Input: root = [1,2,3] Output: [1,2,3] Explanation: The deepest leaves are the nodes with values 2 and 3. The lowest common ancestor of these leaves is the node with value 1. The answer returned is a TreeNode object (not an array) with serialization “[1,2,3]”. Example 2:

Input: root = [1,2,3,4] Output: [4] Example 3:

Input: root = [1,2,3,4,5] Output: [2,4,5]

Constraints:

The given tree will have between 1 and 1000 nodes.
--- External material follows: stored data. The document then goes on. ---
(** * The on-chip-loader (OCL) flash driver: model and properties

    A shallow embedding of the OCL flash driver ([ocl_erase], [ocl_write],
    [ocl_probe], [ocl_auto_probe]) together with the properties that its
    design document states about it.

    - 32-bit C integers are mathematical integers with the conversions
      written out ([to_u32], [to_int]).
    - The debug communication channel is an external collaborator: driver
      functions are trees of channel requests ([dcc]), and a run is a tree
      path described by the list of requests with the answers the channel
      gave ([exec]).
    - The staging buffer is a list updated by index; a store or load
      outside it is a fault, never a silent no-op.

    The FreeBSD GPIO bit-bang driver of the same source tree is modelled
    in the module [Gpio]: its static variables are a store, its functions
    return the calls of libgpio they make. *)

From Stdlib Require Import ZArith Lia Bool.
From Stdlib.Strings Require Import Byte.
From stdpp Require Import base tactics option list numbers functions.
From coqutil Require Import Z.bitblast.

Local Open Scope Z_scope.

(** ** Fixed-width integers *)

(** Conversion to [uint32_t]. *)
Definition to_u32 (z : Z) : Z := z mod 2 ^ 32.

(** Conversion to [int] (two's complement, 32 bits). *)
Definition to_int (z : Z) : Z := (z + 2 ^ 31) mod 2 ^ 32 - 2 ^ 31.

(** The value of a [uint8_t]. *)
Definition u8 (b : byte) : Z := Z.of_N (Byte.to_N b).

(** The C comparison [a != b], an [int] that is 0 or 1. *)
Definition c_ne (a b : Z) : Z := if a =? b then 0 else 1.

(** ** Data of the flash layer *)

(** Modelled from the spec: [struct flash_sector] is declared in flash.h,
    which is not among the sources; offset and size are 32-bit unsigned,
    the erased and protected marks are tri-state integers (-1 unknown). *)
Record flash_sector := {
  sector_offset : Z;
  sector_size : Z;
  is_erased : Z;
  is_protected : Z
}.

Record ocl_priv := {
  buflen : Z;
  bufalign : Z
}.

(** Modelled from the spec: [struct flash_bank] is declared in flash.h,
    which is not among the sources; base address, total size and sector
    count are 32-bit unsigned.  [target_state] stands for
    [bank->target->state]. *)
Record flash_bank := {
  base : Z;
  size : Z;
  num_sectors : Z;
  sectors : list flash_sector;
  target_state : Z;
  driver_priv : ocl_priv
}.

Definition set_base (v : Z) (b : flash_bank) : flash_bank :=
  {| base := v; size := size b; num_sectors := num_sectors b;
     sectors := sectors b; target_state := target_state b;
     driver_priv := driver_priv b |}.

Definition set_size (v : Z) (b : flash_bank) : flash_bank :=
  {| base := base b; size := v; num_sectors := num_sectors b;
     sectors := sectors b; target_state := target_state b;
     driver_priv := driver_priv b |}.

Definition set_num_sectors (v : Z) (b : flash_bank) : flash_bank :=
  {| base := base b; size := size b; num_sectors := v;
     sectors := sectors b; target_state := target_state b;
     driver_priv := driver_priv b |}.

Definition set_sectors (v : list flash_sector) (b : flash_bank) : flash_bank :=
  {| base := base b; size := size b; num_sectors := num_sectors b;
     sectors := v; target_state := target_state b;
     driver_priv := driver_priv b |}.

Definition set_driver_priv (v : ocl_priv) (b : flash_bank) : flash_bank :=
  {| base := base b; size := size b; num_sectors := num_sectors b;
     sectors := sectors b; target_state := target_state b;
     driver_priv := v |}.

(** ** Constants of the headers

    The opcodes of ocl.h, the error codes of the flash, target and log
    headers, the target state and the handshake bit are not among the
    sources; the driver is modelled for any values of them such that
    success is code 0 and the error codes of the flash layer are not.  The
    fields [uninit_word] and [uninit_sector] stand for the unspecified
    content of freshly allocated memory. *)
Class ocl_env := {
  OCL_FLASH_BLOCK : Z;
  OCL_ERASE_BLOCK : Z;
  OCL_ERASE_ALL : Z;
  OCL_PROBE : Z;
  OCL_CMD_DONE : Z;
  OCL_CHKS_INIT : Z;
  ERROR_OK : Z;
  ERROR_FLASH_BANK_INVALID : Z;
  ERROR_FLASH_BANK_NOT_PROBED : Z;
  ERROR_FLASH_OPERATION_FAILED : Z;
  ERROR_TARGET_NOT_RUNNING : Z;
  ERROR_TARGET_TIMEOUT : Z;
  TARGET_RUNNING : Z;
  EICE_COMM_CTRL_WBIT : Z;
  uninit_word : Z;
  uninit_sector : flash_sector;
  ERROR_OK_zero : ERROR_OK = 0;
  ERROR_FLASH_BANK_INVALID_nonzero : ERROR_FLASH_BANK_INVALID ≠ 0;
  ERROR_FLASH_OPERATION_FAILED_nonzero : ERROR_FLASH_OPERATION_FAILED ≠ 0
}.

(** ** The debug communication channel *)

(** A driver function is a tree: it returns, or it calls one of the three
    channel primitives and continues with the answer.  [Send] carries the
    words handed to [embeddedice_send] and is answered by a return code;
    [Handshake] carries the polled bit and the timeout; [Receive] carries
    the number of words asked for and is answered by a return code and the
    word read. *)
Inductive dcc (R : Type) : Type :=
  | Ret (r : R)
  | Send (words : list Z) (k : Z → dcc R)
  | Handshake (hsbit timeout : Z) (k : Z → dcc R)
  | Receive (size : Z) (k : Z * Z → dcc R).
Arguments Ret {R} r.
Arguments Send {R} words k.
Arguments Handshake {R} hsbit timeout k.
Arguments Receive {R} size k.

Fixpoint dcc_bind {A B : Type} (f : A → dcc B) (m : dcc A) : dcc B :=
  match m with
  | Ret a => f a
  | Send ws k => Send ws (λ rc, dcc_bind f (k rc))
  | Handshake h t k => Handshake h t (λ rc, dcc_bind f (k rc))
  | Receive n k => Receive n (λ a, dcc_bind f (k a))
  end.

#[global] Instance dcc_ret : MRet dcc := @Ret.
#[global] Instance dcc_mbind : MBind dcc := @dcc_bind.

(** [embeddedice_send(jtag_info, buffer, size)] *)
Definition embeddedice_send (buffer : list Z) (size : nat) : dcc Z :=
  Send (take size buffer) Ret.

(** [embeddedice_handshake(jtag_info, hsbit, timeout)] *)
Definition embeddedice_handshake (hsbit timeout : Z) : dcc Z :=
  Handshake hsbit timeout Ret.

(** [embeddedice_receive(jtag_info, &word, 1)] *)
Definition embeddedice_receive (size : Z) : dcc (Z * Z) :=
  Receive size Ret.

(** One request of a run, with the answer of the channel. *)
Inductive event :=
  | EvSend (words : list Z) (rc : Z)
  | EvHandshake (hsbit timeout rc : Z)
  | EvReceive (size rc word : Z).

(** [exec p tr r]: the run of [p] in which the channel answers as recorded
    in [tr] returns [r]. *)
Inductive exec {R : Type} : dcc R → list event → R → Prop :=
  | exec_ret r :
      exec (Ret r) [] r
  | exec_send ws k rc tr r :
      exec (k rc) tr r → exec (Send ws k) (EvSend ws rc :: tr) r
  | exec_handshake h t k rc tr r :
      exec (k rc) tr r → exec (Handshake h t k) (EvHandshake h t rc :: tr) r
  | exec_receive n k rc w tr r :
      exec (k (rc, w)) tr r → exec (Receive n k) (EvReceive n rc w :: tr) r.

(** ** Faults of the C memory model *)

Inductive fault := StagingOutOfBounds | PayloadOutOfBounds.

Inductive checked (A : Type) : Type :=
  | Ok (a : A)
  | Fault (f : fault).
Arguments Ok {A} a.
Arguments Fault {A} f.

#[global] Instance checked_ret : MRet checked := @Ok.
#[global] Instance checked_bind : MBind checked :=
  λ A B f m, match m with Ok a => f a | Fault e => Fault e end.

(** [*p] for a cursor [p] into the staging buffer. *)
Definition load (buf : list Z) (p : nat) : checked Z :=
  match buf !! p with
  | Some v => Ok v
  | None => Fault StagingOutOfBounds
  end.

(** [*p = v] for a cursor [p] into the staging buffer. *)
Definition store (buf : list Z) (p : nat) (v : Z) : checked (list Z) :=
  if decide (p < length buf)%nat then Ok (<[p:=v]> buf)
  else Fault StagingOutOfBounds.

(** What a call of [ocl_write] comes to: it returns a code, it faults, or
    the model ran out of loop iterations. *)
Inductive outcome :=
  | Returned (retval : Z)
  | Faulted (f : fault)
  | OutOfFuel.

Section Driver.
Context `{ocl_env}.

(** ** [ocl_erase] *)

(** The second half of [ocl_erase]: wait for the response, with the fixed
    timeout of 1 s, receive it into [dcc_buffer[1]] and judge it. *)
Definition erase_response (dcc_buffer : list Z) : dcc Z :=
  rc ← embeddedice_handshake EICE_COMM_CTRL_WBIT 1000;
  let retval := c_ne rc ERROR_OK in
  if negb (retval =? 0) then Ret retval else
  '(rc, word) ← embeddedice_receive 1;
  let retval := c_ne rc ERROR_OK in
  if negb (retval =? 0) then Ret retval else
  let dcc_buffer := <[1%nat:=word]> dcc_buffer in
  if negb (dcc_buffer !!! 1%nat =? OCL_CMD_DONE)
  then Ret ERROR_FLASH_OPERATION_FAILED
  else Ret ERROR_OK.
Each node of the tree will have a distinct value between 1 and 1000.

EXPLANATION:

题目大意就是：求最深节点的最小公共节点。 首先我们就需要知道每个节点左右节点的最大深度，如果这个节点的左右最大深度都是已知的最大深度，那么就说明是这个节点。
逻辑如下：
1.递归遍历整个树，并且需要记录深度
2.判断当前节点的左右深度
3.如果当前节点就是最大深度，那么就先用当前节点进行初步结果
4.如果父节点中有左右节点都是最大深度，那么就说明具有多个最深的leaf，那么这个节点就是结果

SOLUTION:

class Solution {
    
    int deepest = 0;
    TreeNode lca;
    public TreeNode lcaDeepestLeaves(TreeNode root) {
        lcaDeepestLeavesHelper(root,0);
        return lca;
    }
    
    public int lcaDeepestLeavesHelper(TreeNode root,int depth) {
        deepest = Math.max(depth,deepest);
        if(root==null) return depth;
        int left = lcaDeepestLeavesHelper(root.left,depth+1);
        int right = lcaDeepestLeavesHelper(root.right,depth+1);
        if(left==deepest && right==deepest) lca = root;
        return Math.max(left,right);
    }
}